Presidential Realty Corporation, a real estate investment trust whose shares are
traded on the American Stock Exchange (PDLA and PDLB), is engaged principally in
the ownership of income-producing real estate and in the holding of notes and
mortgages secured by real estate.

In 2006, the Company purchased an additional 25% limited partnership interest in
the Hato Rey Partnership, which increased the ownership percentage in the Hato
Rey Partnership to 59% effective as of January 1, 2007. As a result, as of
January 1, 2007, the Company has consolidated the Hato Rey Partnership in the
Company's consolidated financial statements.

Results of operations for the three months ended June 30, 2007:
- --------------------------------------------------------------

The Company's net loss for the three months ended June 30, 2007 was $.31 per
share compared to $.23 per share for the three months ended June 30, 2006.

Continuing Operations:

Loss from continuing operations was $.33 per share for the three months ended
June 30, 2007 compared to $.22 per share for the three months ended June 30,
2006. This increase of $.11 per share is primarily attributable to the $.07 per
share increase in the Company's share of the loss of joint ventures and the $.03
per share loss for the three months ended June 30, 2007 incurred by the Hato Rey
Partnership.

The Company invested in four joint ventures and as a result owns a 29% interest
in entities that own nine shopping mall properties.

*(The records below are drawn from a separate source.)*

(* ===== verification/DistPipeFacts.v ===== *)
(** * DistPipeFacts: the threads of a pipelined prefill always finish, with the last answer

    Whatever the interleaving: the ring holds the chunks that are evaluated and not yet
    sent, the connection the answers that are not yet read, and one of the threads can go
    on until all have ended.  What the threads need of a chunk (that its evaluation, its
    request and its answer go well) is [chunk_steps]; the machines of a route have it. *)

From S2P Require Import Prelude Ctype KvHeader Dist Slice DistActivation DistFrame DistWorker DistWorkerFacts DistSpan DistClusterFacts DistSpanFacts DistPipe.

#[local] Set Default Proof Using "All".

Lemma mod_near a b d : 0 < d -> a < b < a + d -> a mod d <> b mod d.
Proof.
  intros Hd Hab E. pose proof (Z.div_mod a d ltac:(lia)). pose proof (Z.div_mod b d ltac:(lia)).
  assert (b - a = d * (b / d - a / d)) by lia. destruct (Z.lt_trichotomy (b / d - a / d) 0) as [|[E0|]]; [nia|rewrite E0 in *; lia|nia].
Qed.

Lemma mod_next a d : 0 < d -> d < 2 ^ 31 -> u32 (a mod d + 1) mod d = (a + 1) mod d.
Proof.
  intros Hd Hs. pose proof (Z.mod_pos_bound a d Hd). unfold u32. rewrite wrap_small by (unfold in_u; lia). by rewrite Z.add_mod_idemp_l by lia.
Qed.

Lemma u64_next a b : u64 (u64 (a + b) + 1) = u64 (a + (b + 1)).
Proof. unfold u64, wrap. rewrite Z.add_mod_idemp_l by done. f_equal. lia. Qed.

Section threads.
Context `{HG : Graph}.
Variables (mem : Z -> bool) (net : Type) (exchange : net -> bytes -> bytes * net) (debug : bool) (e : ds4_engine) (po : prefill_options).
Variables (st : ds4_dist_coordinator_state) (plan : ds4_dist_route_plan) (prompt : list Z).
Variables (span_start n_tokens : Z) (reset : bool) (cap sid req0 W : Z).
Variable expected : list Z.

(** What is known of chunk [i] of [N]: where it starts, the hash before it, its hidden
    state, the answer; the session and the machines before it. *)
Variable N : nat.
Variables (posn hash : nat -> Z) (hidden : nat -> list Z) (answer_of : nat -> Z * bytes).
Variables (local_at : nat -> slice_session -> Prop) (net_at : nat -> net -> Prop) (is_answer : nat -> bytes -> Prop).

Abbreviation Step_main := (main_step net e po st prompt span_start n_tokens reset cap W expected).
Abbreviation Step_sender := (sender_step mem net exchange st plan prompt sid).
Abbreviation Step_reader := (reader_step mem net debug plan n_tokens cap req0 expected).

The Company accounts for
these investments under the equity method of accounting. The Company's share of
the loss of joint ventures was $.17 per share for the three months ended June
30, 2007 and included noncash charges for depreciation expense of $.17 per share
and amortization of deferred financing costs, in-place lease values and other
costs of $.05 per share for an aggregate total for noncash charges of $.22 per
share. The Company's share of the loss of joint ventures was $.10 per share for
the three months ended June 30, 2006 and included noncash charges for
depreciation expense of $.15 per share and amortization of deferred financing
costs, in-place lease values and other costs of $.18 per share for an aggregate
total for noncash charges of $.33 per share. For the three months ended June 30,
2007, the Company received distributions from the joint ventures in the amount
of $769,000, which included payments of interest in the amount of $729,000 and
return on investment in the amount of $40,000. For the three months ended June
30, 2006, the Company received distributions from joint ventures in the amount
of $1,171,000, which included payments of interest in the amount of $639,000 and
return of investment in the amount of $532,000.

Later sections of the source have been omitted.